_WORK ITEM_:
Please reproduce the full set of data below exactly.

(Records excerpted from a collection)
(** * scilpy: chunked voxel-wise processing and reproducible seeding

    A shallow embedding of
      - scilpy/reconst/multi_processes.py  (module [MultiProcesses]),
      - scilpy/tracking/seed.py and the [Seed] class of
        scilpy/tracking/trackable_dataset.py (module [Seeding]),
      - the [Dataset] class of scilpy/tracking/trackable_dataset.py
        (module [TrackableDataset]),
      - the path checks of scilpy/io/utils.py (module [IoUtils]),
      - the PYTHON_VERSION block of scilpy/version.py (module [Version]),
    together with the numpy operations they call (modules [Np] and [F]).
    The definitions come first; the facts proved about them follow, from
    "numpy: facts" on.

    Conventions.
      - float64 array elements are Rocq's primitive binary64 floats;
      - an ndarray whose first three axes are spatial is kept as its shape and
        its C-order (row-major) ravel over those axes: voxel (x, y, z) of an
        array of spatial shape (X, Y, Z) is entry (x * Y + y) * Z + z;
      - a Python exception is a [Raise] result; [None] is [option]'s [None];
      - dipy's numerical kernels and the fitted models are parameters, and so
        are the reductions of numpy whose bits depend on the order and the
        fusing of the additions ([np.sum], [np.dot], [np.linalg.norm]): an
        operation takes them in a record [F.kernels]. [F.sequential] holds
        the plain left-to-right versions, which give numpy's values where
        every partial result is exact, as in the examples of this file. *)

From Stdlib Require Import Ascii String ZArith List Lia Bool.
From Corelib Require Import PrimFloat SpecFloat FloatOps FloatAxioms.
From Equations Require Import Equations.
Import ListNotations.

Set Implicit Arguments.

(** ** Python results *)

Inductive exn : Set :=
| ValueError
| IndexError
| AttributeError.

Inductive result (A : Type) : Type :=
| Ok (a : A)
| Raise (e : exn).

Arguments Ok {A} a.
Arguments Raise {A} e.

Definition is_ok {A} (r : result A) : bool :=
  match r with Ok _ => true | Raise _ => false end.

(** ** numpy *)

Module Np.

Section Sequences.
Context {A : Type}.

  (** [ary[st:en]] for non-negative bounds. *)
Definition slice (ary : list A) (st en : nat) : list A :=
    firstn (en - st) (skipn st ary).

  (** [tmp[st:en] = vals] where [vals] has the length of the slice. *)
Definition slice_assign (tmp : list A) (st en : nat) (vals : list A) : list A :=
    firstn st tmp ++ vals ++ skipn en tmp.

  (** [tmp[st:en, :] = row]: a rank-1 right-hand side is broadcast to every
      row of the slice. *)
Definition slice_fill (tmp : list A) (st en : nat) (row : A) : list A :=
    firstn st tmp ++ repeat row (length (slice tmp st en)) ++ skipn en tmp.

  (** [ary[mask]] on the ravelled arrays: the entries whose mask entry is
      true, in C order. *)
Fixpoint compress (mask : list bool) (ary : list A) : list A :=
    match mask, ary with
    | m :: mask', a :: ary' =>
        if m then a :: compress mask' ary' else compress mask' ary'
    | _, _ => []
    end.

  (** [out[mask] = vals] on the ravelled arrays: the true positions of the
      mask receive the entries of [vals] in order. *)
Fixpoint place (mask : list bool) (out vals : list A) : list A :=
    match mask, out with
    | m :: mask', o :: out' =>
        if m then
          match vals with
          | v :: vals' => v :: place mask' out' vals'
          | [] => o :: place mask' out' []
          end
        else o :: place mask' out' vals
    | _, _ => out
    end.
End Sequences.

(** [np.count_nonzero(mask)] *)
Definition count_nonzero (mask : list bool) : nat :=
  length (filter (fun b => b) mask).

(** [np.cumsum] of a rank-1 integer array. *)
Fixpoint cumsum_from (acc : nat) (l : list nat) : list nat :=
  match l with
  | [] => []
  | x :: l' => (acc + x) :: cumsum_from (acc + x) l'
  end.

Definition cumsum (l : list nat) : list nat := cumsum_from 0 l.

(** [numpy.array_split(ary, Nsections)] with an integer second argument
    (numpy/lib/shape_base.py):
<<
    Nsections = int(indices_or_sections)
    if Nsections <= 0: raise ValueError(...)
    Neach_section, extras = divmod(Ntotal, Nsections)
    section_sizes = ([0] + extras * [Neach_section+1] +
                     (Nsections-extras) * [Neach_section])
    div_points = _nx.array(section_sizes).cumsum()
    for i in range(Nsections):
        sub_arys.append(sary[div_points[i]:div_points[i + 1]])
>> *)
Definition section_sizes (Ntotal Nsections : nat) : list nat :=
  let Neach_section := Ntotal / Nsections in
  let extras := Ntotal mod Nsections in
  0 :: repeat (Neach_section + 1) extras
       ++ repeat Neach_section (Nsections - extras).

Definition array_split {A} (ary : list A) (indices_or_sections : Z)
  : result (list (list A)) :=
  if (indices_or_sections <=? 0)%Z then Raise ValueError
  else
    let Nsections := Z.to_nat indices_or_sections in
    let div_points := cumsum (section_sizes (length ary) Nsections) in
    Ok (map (fun i => slice ary (nth i div_points 0) (nth (S i) div_points 0))
            (seq 0 Nsections)).

(** [chunk_len = np.cumsum([0] + [len(c) for c in chunks])] *)
Definition chunk_offsets {A} (chunks : list (list A)) : list nat :=
  cumsum (0 :: map (@length A) chunks).

End Np.

(** ** float64 helpers *)

Module F.
Local Open Scope float_scope.

(** Truth value of a float: [x.astype(bool)], [bool(x)], an element's part in
    [.any()]. NaN is true, both zeros are false. *)
Definition truthy (x : float) : bool := negb (x =? 0).

(** [row.any()] *)
Definition any (row : list float) : bool := existsb truthy row.

(** Python's builtin [max(a, b)]: [b] when [b > a], else [a]. *)
Definition py_max (a b : float) : float := if a <? b then b else a.

(** [np.maximum(a, b)]: the larger one, NaN when either is NaN. *)
Definition maximum (a b : float) : float :=
  if is_nan a then a else if is_nan b then b else if a <? b then b else a.

Definition minimum (a b : float) : float :=
  if is_nan a then a else if is_nan b then b else if b <? a then b else a.

(** [row.max()] and [row.min()]; numpy raises on an empty row, which the
    callers below never pass (a sphere has vertices, and the peak rows are
    read only when they hold a peak). *)
Definition max (row : list float) : float :=
  match row with [] => nan | x :: r => fold_left maximum r x end.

_ANSWER SPACE_:
(** * scilpy: chunked voxel-wise processing and reproducible seeding

    A shallow embedding of
      - scilpy/reconst/multi_processes.py  (module [MultiProcesses]),
      - scilpy/tracking/seed.py and the [Seed] class of
        scilpy/tracking/trackable_dataset.py (module [Seeding]),
      - the [Dataset] class of scilpy/tracking/trackable_dataset.py
        (module [TrackableDataset]),
      - the path checks of scilpy/io/utils.py (module [IoUtils]),
      - the PYTHON_VERSION block of scilpy/version.py (module [Version]),
    together with the numpy operations they call (modules [Np] and [F]).
    The definitions come first; the facts proved about them follow, from
    "numpy: facts" on.

    Conventions.
      - float64 array elements are Rocq's primitive binary64 floats;
      - an ndarray whose first three axes are spatial is kept as its shape and
        its C-order (row-major) ravel over those axes: voxel (x, y, z) of an
        array of spatial shape (X, Y, Z) is entry (x * Y + y) * Z + z;
      - a Python exception is a [Raise] result; [None] is [option]'s [None];
      - dipy's numerical kernels and the fitted models are parameters, and so
        are the reductions of numpy whose bits depend on the order and the
        fusing of the additions ([np.sum], [np.dot], [np.linalg.norm]): an
        operation takes them in a record [F.kernels]. [F.sequential] holds
        the plain left-to-right versions, which give numpy's values where
        every partial result is exact, as in the examples of this file. *)

From Stdlib Require Import Ascii String ZArith List Lia Bool.
From Corelib Require Import PrimFloat SpecFloat FloatOps FloatAxioms.
From Equations Require Import Equations.
Import ListNotations.

Set Implicit Arguments.

(** ** Python results *)

Inductive exn : Set :=
| ValueError
| IndexError
| AttributeError.

Inductive result (A : Type) : Type :=
| Ok (a : A)
| Raise (e : exn).

Arguments Ok {A} a.
Arguments Raise {A} e.

Definition is_ok {A} (r : result A) : bool :=
  match r with Ok _ => true | Raise _ => false end.

(** ** numpy *)

Module Np.

Section Sequences.
Context {A : Type}.

  (** [ary[st:en]] for non-negative bounds. *)
Definition slice (ary : list A) (st en : nat) : list A :=
    firstn (en - st) (skipn st ary).

  (** [tmp[st:en] = vals] where [vals] has the length of the slice. *)
Definition slice_assign (tmp : list A) (st en : nat) (vals : list A) : list A :=
    firstn st tmp ++ vals ++ skipn en tmp.

  (** [tmp[st:en, :] = row]: a rank-1 right-hand side is broadcast to every
      row of the slice. *)
Definition slice_fill (tmp : list A) (st en : nat) (row : A) : list A :=
    firstn st tmp ++ repeat row (length (slice tmp st en)) ++ skipn en tmp.

  (** [ary[mask]] on the ravelled arrays: the entries whose mask entry is
      true, in C order. *)
Fixpoint compress (mask : list bool) (ary : list A) : list A :=
    match mask, ary with
    | m :: mask', a :: ary' =>
        if m then a :: compress mask' ary' else compress mask' ary'
    | _, _ => []
    end.

  (** [out[mask] = vals] on the ravelled arrays: the true positions of the
      mask receive the entries of [vals] in order. *)
Fixpoint place (mask : list bool) (out vals : list A) : list A :=
    match mask, out with
    | m :: mask', o :: out' =>
        if m then
          match vals with
          | v :: vals' => v :: place mask' out' vals'
          | [] => o :: place mask' out' []
          end
        else o :: place mask' out' vals
    | _, _ => out
    end.
End Sequences.

(** [np.count_nonzero(mask)] *)
Definition count_nonzero (mask : list bool) : nat :=
  length (filter (fun b => b) mask).

(** [np.cumsum] of a rank-1 integer array. *)
Fixpoint cumsum_from (acc : nat) (l : list nat) : list nat :=
  match l with
  | [] => []
  | x :: l' => (acc + x) :: cumsum_from (acc + x) l'
  end.

Definition cumsum (l : list nat) : list nat := cumsum_from 0 l.

(** [numpy.array_split(ary, Nsections)] with an integer second argument
    (numpy/lib/shape_base.py):
<<
    Nsections = int(indices_or_sections)
    if Nsections <= 0: raise ValueError(...)
    Neach_section, extras = divmod(Ntotal, Nsections)
    section_sizes = ([0] + extras * [Neach_section+1] +
                     (Nsections-extras) * [Neach_section])
    div_points = _nx.array(section_sizes).cumsum()
    for i in range(Nsections):
        sub_arys.append(sary[div_points[i]:div_points[i + 1]])
>> *)
Definition section_sizes (Ntotal Nsections : nat) : list nat :=
  let Neach_section := Ntotal / Nsections in
  let extras := Ntotal mod Nsections in
  0 :: repeat (Neach_section + 1) extras
       ++ repeat Neach_section (Nsections - extras).

Definition array_split {A} (ary : list A) (indices_or_sections : Z)
  : result (list (list A)) :=
  if (indices_or_sections <=? 0)%Z then Raise ValueError
  else
    let Nsections := Z.to_nat indices_or_sections in
    let div_points := cumsum (section_sizes (length ary) Nsections) in
    Ok (map (fun i => slice ary (nth i div_points 0) (nth (S i) div_points 0))
            (seq 0 Nsections)).

(** [chunk_len = np.cumsum([0] + [len(c) for c in chunks])] *)
Definition chunk_offsets {A} (chunks : list (list A)) : list nat :=
  cumsum (0 :: map (@length A) chunks).

End Np.

(** ** float64 helpers *)

Module F.
Local Open Scope float_scope.

(** Truth value of a float: [x.astype(bool)], [bool(x)], an element's part in
    [.any()]. NaN is true, both zeros are false. *)
Definition truthy (x : float) : bool := negb (x =? 0).

(** [row.any()] *)
Definition any (row : list float) : bool := existsb truthy row.

(** Python's builtin [max(a, b)]: [b] when [b > a], else [a]. *)
Definition py_max (a b : float) : float := if a <? b then b else a.

(** [np.maximum(a, b)]: the larger one, NaN when either is NaN. *)
Definition maximum (a b : float) : float :=
  if is_nan a then a else if is_nan b then b else if a <? b then b else a.

Definition minimum (a b : float) : float :=
  if is_nan a then a else if is_nan b then b else if b <? a then b else a.

(** [row.max()] and [row.min()]; numpy raises on an empty row, which the
    callers below never pass (a sphere has vertices, and the peak rows are
    read only when they hold a peak). *)
Definition max (row : list float) : float :=
  match row with [] => nan | x :: r => fold_left maximum r x end.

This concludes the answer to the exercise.